(* ===== verification/MemoryLimits.v ===== *)
(** * Memory limits and the shared budget ([src/src/cache/memoryBudget.ts])

    The limits a budget is made from, numbers or texts such as [20%] and [64MiB],
    the constructor over them, and the budget a process shares. Arithmetic is that
    of doubles, [JsRuntime]. *)

From S2P Require Import Prelude JsValue Pattern JsRuntime MemoryBudget MemorySignals.

Inductive MemoryLimit := LimitNumber (n : jsnum) | LimitText (s : jsstring).

(** A [RangeError] or an [Error]. *)
Inductive limit_error := BadPercentage | InvalidLimit | BadSampleInterval | BadMaxMemory | BadMinMemory | Conflicting.

Definition units : list (jsstring * Z) :=
  [(js "B", 1); (js "KB", 1000); (js "MB", 1000000); (js "GB", 1000000000); (js "KiB", 1024); (js "MiB", 2 ^ 20); (js "GiB", 2 ^ 30)].

Definition is_mantissa (c : Z) : bool := is_digit c || (c =? 46).

(** [parseLimit]; what is not [number%] or [number unit] is invalid. *)
Definition parseLimit (value : MemoryLimit) (capacity : jsnum) : result limit_error jsnum :=
  match value with
  | LimitNumber n => Ok n
  | LimitText s =>
      let '(digits, unit) := span is_mantissa s in
      if bool_decide (digits = []) then Throw InvalidLimit
      else if bool_decide (unit = js "%") then
        let p := string_to_number digits in
        if num_le p (JInt 0) || num_lt (JInt 100) p then Throw BadPercentage
        else Ok (num_div_pos (num_mul capacity p) 100)
      else match assoc unit units with
      | Some u => Ok (num_mul (string_to_number digits) (JInt u))
      | None => Throw InvalidLimit
      end
  end.

Record MemoryBudgetOptions := { maxMemory : MemoryLimit; minMemory : option MemoryLimit; sampleIntervalMs : option jsnum }.

(** What percentages are of. *)
Definition capacity_of (s : signals) (o : MemoryBudgetOptions) : jsnum :=
  s_effectiveBytes s ?? (match maxMemory o with LimitNumber n => n | LimitText _ => JInt 0 end).

(** [Math.floor] where the result is tested at once for being a finite integer. *)
Definition floor_positive (n : jsnum) (e : limit_error) : result limit_error Z :=
  if num_is_finite n && (0 <? num_floor n) then Ok (num_floor n) else Throw e.

(** The constructor. *)
Definition constructBudget (s : signals) (o : MemoryBudgetOptions) : result limit_error MemoryBudget :=
  let capacity := capacity_of s o in
  if match sampleIntervalMs o with Some i => num_lt i (JInt 0) || negb (num_is_finite i) | None => false end then Throw BadSampleInterval
  else
    max <~ parseLimit (maxMemory o) capacity;;
    hardCap <~ floor_positive max BadMaxMemory;;
    least <~ (match minMemory o with
      | None => Ok None
      | Some m =>
          n <~ parseLimit m capacity;;
          m <~ floor_positive n BadMinMemory;;
          if hardCap <? m then Throw BadMinMemory else Ok (Some m)
      end);;
    match newMemoryBudget hardCap least with Some b => Ok b | None => Throw BadMaxMemory end.

(** [getDefaultMemoryBudget] and [resetDefaultMemoryBudget]; the signals are what
    a reading of the options' [memory] answers. *)
Definition default_options : MemoryBudgetOptions := {| maxMemory := LimitText (js "20%"); minMemory := None; sampleIntervalMs := Some (JInt 5000) |}.

Definition num_eq (a b : jsnum) : bool := num_le a b && num_le b a.

Definition getDefaultMemoryBudget (s : signals) (o : option MemoryBudgetOptions) (shared : option MemoryBudget) : result limit_error MemoryBudget :=
  match shared with
  | None => constructBudget s (o ?? default_options)
  | Some b =>
      match o with
      | None => Ok b
      | Some o =>
          n <~ parseLimit (maxMemory o) (capacity_of s o);;
          if num_eq n (JInt (mb_hardCap b)) then Ok b else Throw Conflicting
      end
  end.

Definition resetDefaultMemoryBudget (shared : option MemoryBudget) : option MemoryBudget * option MemoryBudget := (closeBudget <$> shared, None).

(** ** What a budget is made of *)

Lemma floor_positive_ok n e z : floor_positive n e = Ok z → 0 < z ∧ ∃ q, n = JNum q ∧ (inject_Z z <= q)%Q ∧ (q < inject_Z (z + 1))%Q.
Proof.
  unfold floor_positive. destruct n as [q| |]; [|done..]. destruct (_ && _) eqn:E; [|done]. intros [= <-]. bools. split; [done|].
  exists q. split; [done|]. unfold num_floor, Qle, Qlt. cbn. pose proof (Z.div_mod (Qnum q) (Zpos (Qden q)) ltac:(lia)).
  pose proof (Z.mod_pos_bound (Qnum q) (Zpos (Qden q)) ltac:(lia)). nia.
Qed.

(** The hard cap is the integer part of the limit that is asked for, the minimum
    is a positive integer no greater, and the budget satisfies the invariant that
    every later operation keeps. *)
Lemma constructed_budget s o b :
  constructBudget s o = Ok b →
  budget_ok b ∧ mb_target b = mb_hardCap b ∧ mb_used b = 0 ∧
  (∃ q, parseLimit (maxMemory o) (capacity_of s o) = Ok (JNum q) ∧ (inject_Z (mb_hardCap b) <= q)%Q ∧ (q < inject_Z (mb_hardCap b + 1))%Q) ∧
  match minMemory o with Some _ => ∃ m, mb_minMemory b = Some m ∧ 0 < m <= mb_hardCap b | None => mb_minMemory b = None end.
Proof.
  unfold constructBudget. destruct (match sampleIntervalMs o with Some _ => _ | None => _ end); [done|].
  intros H. apply rbind_ok in H as (mx & Hmx & H). apply rbind_ok in H as (hc & Hhc & H). apply rbind_ok in H as (mn & Hmn & H).
  apply floor_positive_ok in Hhc as (Hpos & q & -> & Hq). destruct (newMemoryBudget hc mn) as [b'|] eqn:E; [|done]. injection H as ->.
  pose proof (newMemoryBudget_ok _ _ _ E) as Hok.
  assert (Hn : match mn with Some m => 0 < m <= hc | None => True end).
  { destruct (minMemory o) as [m|]; [|by injection Hmn as <-]. apply rbind_ok in Hmn as (n & _ & Hmn).
    apply rbind_ok in Hmn as (m' & [? _]%floor_positive_ok & Hmn). case_match; simplify_eq; bools. lia. }
  assert (Hf : mb_hardCap b = hc ∧ mb_minMemory b = mn ∧ mb_target b = hc ∧ mb_used b = 0).
  { revert E. unfold newMemoryBudget. repeat case_match; intros; simplify_eq; done. } destruct Hf as (-> & -> & -> & ->).
  split; [done|]. split; [done|]. split; [done|]. split; [by exists q|].
  destruct (minMemory o) as [m|]; [|by injection Hmn as <-]. destruct mn as [m'|]; [by exists m'|].
  apply rbind_ok in Hmn as (n & _ & Hmn). apply rbind_ok in Hmn as (m' & _ & Hmn). by case_match.
Qed.

(** A whole number of units is what the text says, when a double can hold it. *)
Example parse_numbers_demo :
  map (λ s, parseLimit (LimitText (js s)) (JInt 1000)) ["64MiB"; "1.5KB"; "20%"; "0%"; "101%"; "1.2.3B"; "12"; "12 B"]%string =
  [Ok (JInt 67108864); Ok (JInt 1500); Ok (JInt 200); Throw BadPercentage; Throw BadPercentage; Ok JNaN; Throw InvalidLimit; Throw InvalidLimit].
Proof. vm_compute. reflexivity. Qed.

(** ** The shared budget *)

Definition host_signals (bytes : Z) : signals :=
  {| s_hostBytes := Some (JInt bytes); s_effectiveBytes := Some (JInt bytes); s_rssBytes := None; s_heapUsedBytes := None; s_heapTotalBytes := None;
     s_heapLimitBytes := None; s_availableBytes := None; s_psiSomeAvg10 := None; s_cgroupBytes := None |}.

(** With sixteen gibibytes, the shared budget conflicts with the very options it
    was made from: the limit is compared before it is rounded down. *)
Lemma default_budget_conflicts_with_itself :
  let s := host_signals (2 ^ 34) in
  match getDefaultMemoryBudget s (Some default_options) None with
  | Ok b => mb_hardCap b = 3435973836 ∧ getDefaultMemoryBudget s (Some default_options) (Some b) = Throw Conflicting
  | Throw _ => False
  end.
Proof. vm_compute. split; reflexivity. Qed.
(** * vpKeyPoint: configuration, match filtering, pose acceptance and
      persistence of the reference model

    A shallow embedding of [src/key-point/vpKeyPoint.h].  The inline member
    functions of the class are transcribed from the header; the members that
    the header only declares are modelled from the written specification and
    are marked as such. *)

From Stdlib Require Import ZArith QArith Qminmax List Bool String Ascii Lia.
From Stdlib Require Strings.Byte.
From Stdlib Require Import DecimalString DecimalZ DecimalPos.
From Stdlib Require Import Floats Uint63.
From stdpp Require Import base option list strings gmap fin_maps.

Local Open Scope string_scope.
Local Open Scope Z_scope.

(** ** Numbers of the C++ side *)

(** [double] is IEEE binary64, which is what the primitive floats are. *)
Abbreviation double := PrimFloat.float.

(** [std::numeric_limits<double>::epsilon()] *)
Definition DBL_EPSILON : double := 0x1p-52%float.

(** [a > b] on doubles, written as C++ writes it. *)
Definition fgt (a b : double) : bool := PrimFloat.ltb b a.
Definition flt (a b : double) : bool := PrimFloat.ltb a b.
Definition fle (a b : double) : bool := PrimFloat.leb a b.

(** ** Exceptions and the outcome of a member call *)

Inductive vpExceptionCode := badValue | fatalError.

Record vpException := mk_vpException {
  ex_code : vpExceptionCode;
  ex_msg : string
}.
(** * apollo-link-contentful: the query translator and the request orchestrator

    A shallow embedding of the module [utils] (the query-AST analyser and
    REST-parameter translator), of the module [constants] and of the class
    [ContentfulRestLink] (its constructor and the decisions of [request]),
    with the properties the specification states about them.

    Conventions of the embedding:
    - a JavaScript string is a [string]; the patterns the code searches for
      are ASCII, so searching bytes or UTF-16 code units finds the same
      occurrences;
    - an object used as a parameter set (runtime variables, query defaults,
      REST parameters, client options) is a [gmap string JsValue], the map of
      its own properties; the object spread [{...a, ...b}] is [b ∪ a]
      (stdpp's union prefers its left operand, the spread its right one);
    - an object whose key order the code observes through [Object.keys] or
      [forEach] (the variable map, a shape descriptor) is an association list
      of its own properties in insertion order, assignment to an existing key
      keeping its place (the keys are GraphQL names, never array indices,
      which JavaScript would enumerate first);
    - every object starts with the prototype [Object.prototype], from which
      it inherits its methods: a call [obj.hasOwnProperty(k)] finds an own
      property of that name first, an assignment [obj['__proto__'] = v]
      reaches the accessor of [Object.prototype] and replaces the prototype
      instead of adding a property, and a read [obj[k]] of a key the object
      does not own finds the members of [Object.prototype];
    - an exception is a value of [Exn] in the result type [Result]. *)

From Stdlib Require Import String Ascii ZArith Lia DecimalString.
From stdpp Require Import gmap strings list fin_maps.
(** * Snapshot state-sync coordinator: a shallow embedding

    The development follows the Go sources of the staged stream sync
    package: the state download manager (task registry, batch assembly,
    checkpoint load, account-response integration, slim account encoding,
    heal-request ordering) and the block verify-and-insert helper of the
    downloader.

    Conventions.
    - A Go run-time panic (nil dereference, write to a nil map, index out of
      range) is an explicit outcome [Panic] of the [Result] monad.
    - 256-bit hashes and 64-bit integers are [Z] with their ranges written
      out; byte strings are [list Z] with every element in [0, 256).
    - A Go map is an association list (its iteration order is the list
      order, so a statement over all maps covers every order the run time
      may pick) wrapped in [option], [None] being the nil map.
    - Pointers to account tasks are addresses into an explicit heap.
    - A byte counter, a [float64] that holds a whole number of bytes, is a
      [Z] with the rounding of the float written out.
    - What the libraries outside the sources do (the RLP codec, the sort,
      the stack trie, the key layout of the raw database) is modelled or
      left as a parameter, and said so where it is defined. *)

From Stdlib Require Import ZArith List Bool Lia Permutation Sorted.
Import ListNotations.
Open Scope Z_scope.

Set Implicit Arguments.

(** ** Go run-time outcomes *)

Module Go.

Inductive panic : Type :=
| NilDeref          (* invalid memory address or nil pointer dereference *)
| NilMapWrite       (* assignment to entry in nil map *)
| IndexOutOfRange   (* index out of range *)
| BadMakeCap        (* makeslice: cap out of range *)
| Explicit.         (* panic(err) *)

Inductive Result (A : Type) : Type :=
| Ok (a : A)
| Panic (p : panic)
| Stuck.            (* the random tape ended while a retry loop was drawing *)

Arguments Ok {A} a.
Arguments Panic {A} p.
Arguments Stuck {A}.

Definition bind {A B} (r : Result A) (k : A -> Result B) : Result B :=
  match r with
  | Ok a => k a
  | Panic p => Panic p
  | Stuck => Stuck
  end.

Definition faults {A} (r : Result A) : Prop :=
  exists p, r = Panic p.

Definition returns {A} (r : Result A) : Prop :=
  exists a, r = Ok a.

(** [p.f] on a pointer that may be nil. *)
Definition deref {A} (o : option A) : Result A :=
  match o with
  | Some a => Ok a
  | None => Panic NilDeref
  end.

(** [xs[i]] on a slice. *)
Definition index {A} (xs : list A) (i : nat) : Result A :=
  match nth_error xs i with
  | Some a => Ok a
  | None => Panic IndexOutOfRange
  end.

End Go.

Import Go.

Declare Scope go_scope.
Delimit Scope go_scope with go.
Notation "x <- c1 ;; c2" := (Go.bind c1 (fun x => c2))
  (at level 61, c1 at next level, right associativity) : go_scope.
Notation "' pat <- c1 ;; c2" := (Go.bind c1 (fun x => match x with pat => c2 end))
  (at level 61, pat pattern, c1 at next level, right associativity) : go_scope.
Open Scope go_scope.

(** ** Go maps *)

Module GoMap.

Section Assoc.

Variable V : Type.

Definition t := option (list (Z * V)).

Definition make : t := Some [].
Definition nil_map : t := None.

Definition items (m : t) : list (Z * V) :=
  match m with Some l => l | None => [] end.

Definition len (m : t) : Z := Z.of_nat (length (items m)).

Fixpoint find (k : Z) (l : list (Z * V)) : option V :=
  match l with
  | [] => None
  | (k', v) :: l' => if k =? k' then Some v else find k l'
  end.

(** [v, ok := m[k]]; reading a nil map is allowed. *)
Definition get (k : Z) (m : t) : option V := find k (items m).

Definition mem (k : Z) (m : t) : bool :=
  match get k m with Some _ => true | None => false end.

Fixpoint put (k : Z) (v : V) (l : list (Z * V)) : list (Z * V) :=
  match l with
  | [] => [(k, v)]
  | (k', v') :: l' => if k =? k' then (k, v) :: l' else (k', v') :: put k v l'
  end.

(** [m[k] = v]; a nil map panics. *)
Definition set (k : Z) (v : V) (m : t) : Result t :=
  match m with
  | Some l => Ok (Some (put k v l))
  | None => Panic NilMapWrite
  end.

Definition remove (k : Z) (l : list (Z * V)) : list (Z * V) :=
  filter (fun kv => negb (k =? fst kv)) l.

(** [delete(m, k)]; a no-op on a nil map and on a missing key. *)
Definition delete (k : Z) (m : t) : t :=
  match m with
  | Some l => Some (remove k l)
  | None => None
  end.

End Assoc.

Arguments make {V}.
Arguments nil_map {V}.

End GoMap.

(** ** Request-sizing constants (lines 34-83) *)

Definition minRequestSize : Z := 64 * 1024.
Definition maxRequestSize : Z := 512 * 1024.

(** Untyped integer constants: [/] truncates, and the expression associates
    to the left, [(maxRequestSize / (24 * 1024)) * 4]. *)
Definition maxCodeRequestCount : Z := maxRequestSize / (24 * 1024) * 4.
Definition maxTrieRequestCount : Z := maxRequestSize / 512.

Definition minTrienodeHealThrottle : Z := 1.
Definition maxTrienodeHealThrottle : Z := maxTrieRequestCount.

Definition accountConcurrency : Z := 16.
Definition storageConcurrency : Z := 16.

(** ** Hashes *)

Definition Hash := Z.

Definition hashModulus : Z := 2 ^ 256.

(** [MaxHash], all ones. *)
Definition MaxHash : Hash := hashModulus - 1.

Definition validHash (h : Hash) : Prop := 0 <= h < hashModulus.

(** [common.BigToHash]: the low 32 bytes of the big-endian representation. *)
Definition BigToHash (b : Z) : Hash := b mod hashModulus.

(** Modelled from the spec: [incHash] is not among the sources; the spec
    gives [incHash(h)] as [h+1], called below [MaxHash] only, and leaves
    the wrap-around open. *)
Definition incHash (h : Hash) : Hash := h + 1.

(** ** Byte strings and big-endian integers *)

Definition bytes := list Z.

Definition byteOK (b : Z) : Prop := 0 <= b < 256.
Definition bytesOK (bs : bytes) : Prop := Forall byteOK bs.

Definition blen (bs : bytes) : Z := Z.of_nat (length bs).

(** The [n] low-order bytes of [z], most significant first. *)
Fixpoint toBE (n : nat) (z : Z) : bytes :=
  match n with
  | O => []
  | S n' => toBE n' (z / 256) ++ [z mod 256]
  end.

Definition fromBE (bs : bytes) : Z :=
  fold_left (fun acc b => acc * 256 + b) bs 0.

(** Number of bytes of the minimal big-endian form; zero has none. *)
Definition byteLen (z : Z) : nat :=
  if z <=? 0 then O else Z.to_nat (Z.log2 z / 8 + 1).

Definition putint (z : Z) : bytes := toBE (byteLen z) z.

(** [h[:]] and [h.Bytes()]: the 32 bytes of a hash. *)
Definition hashBytes (h : Hash) : bytes := toBE 32 h.

(** [common.BytesToHash]: longer inputs are cropped from the left, shorter
    ones are left-padded with zeros. *)
Definition BytesToHash (b : bytes) : Hash := fromBE b mod hashModulus.

Fixpoint bytesEqual (a b : bytes) : bool :=
  match a, b with
  | [], [] => true
  | x :: a', y :: b' => (x =? y) && bytesEqual a' b'
  | _, _ => false
  end.

(** ** RLP, as the external codec [rlp.EncodeToBytes] / [rlp.DecodeBytes]
    treats byte strings, unsigned integers and structs of them *)

Module RLP.

(** Header of a payload of [n] bytes; [off] is 0x80 for a string and 0xc0
    for a list. *)
Definition header (off n : Z) : bytes :=
  if n <? 56 then [off + n]
  else let l := putint n in (off + 55 + blen l) :: l.

Definition encBytes (b : bytes) : bytes :=
  match b with
  | [x] => if x <? 128 then [x] else header 128 1 ++ b
  | _ => header 128 (blen b) ++ b
  end.

Definition encUint (z : Z) : bytes := encBytes (putint z).

Definition encList (payload : bytes) : bytes :=
  header 192 (blen payload) ++ payload.

Inductive kind : Type := Str | Lst.

Definition take (n : Z) (bs : bytes) : option (bytes * bytes) :=
  if (0 <=? n) && (n <=? blen bs)
  then Some (firstn (Z.to_nat n) bs, skipn (Z.to_nat n) bs)
  else None.

Definition noLeadingZero (bs : bytes) : bool :=
  match bs with
  | b :: _ => negb (b =? 0)
  | [] => true
  end.

(** The size field of a long header: [ll] bytes, canonical (no leading
    zero, and a size that the short form could not hold). *)
Definition readSize (ll : Z) (bs : bytes) : option (Z * bytes) :=
  match take ll bs with
  | Some (sz, rest) =>
      let n := fromBE sz in
      if noLeadingZero sz && (56 <=? n) then Some (n, rest) else None
  | None => None
  end.

(** One item off the front of the input: its kind, its content and what
    follows it. *)
Definition decItem (bs : bytes) : option (kind * bytes * bytes) :=
  match bs with
  | [] => None
  | b :: tl =>
      if b <? 128 then Some (Str, [b], tl)
      else if b <? 184 then
        match take (b - 128) tl with
        | Some ([x], rest) => if x <? 128 then None else Some (Str, [x], rest)
        | Some (c, rest) => Some (Str, c, rest)
        | None => None
        end
      else if b <? 192 then
        match readSize (b - 183) tl with
        | Some (n, tl') =>
            match take n tl' with
            | Some (c, rest) => Some (Str, c, rest)
            | None => None
            end
        | None => None
        end
      else if b <? 248 then
        match take (b - 192) tl with
        | Some (c, rest) => Some (Lst, c, rest)
        | None => None
        end
      else
        match readSize (b - 247) tl with
        | Some (n, tl') =>
            match take n tl' with
            | Some (c, rest) => Some (Lst, c, rest)
            | None => None
            end
        | None => None
        end
  end.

========

• HOW TO COMPLETE THIS TASK
Every line above with the word "toBE" is to be copied out.

• SOLUTION FOR THIS EXERCISE
Fixpoint toBE (n : nat) (z : Z) : bytes :=
  | S n' => toBE n' (z / 256) ++ [z mod 256]
Definition putint (z : Z) : bytes := toBE (byteLen z) z.
Definition hashBytes (h : Hash) : bytes := toBE 32 h.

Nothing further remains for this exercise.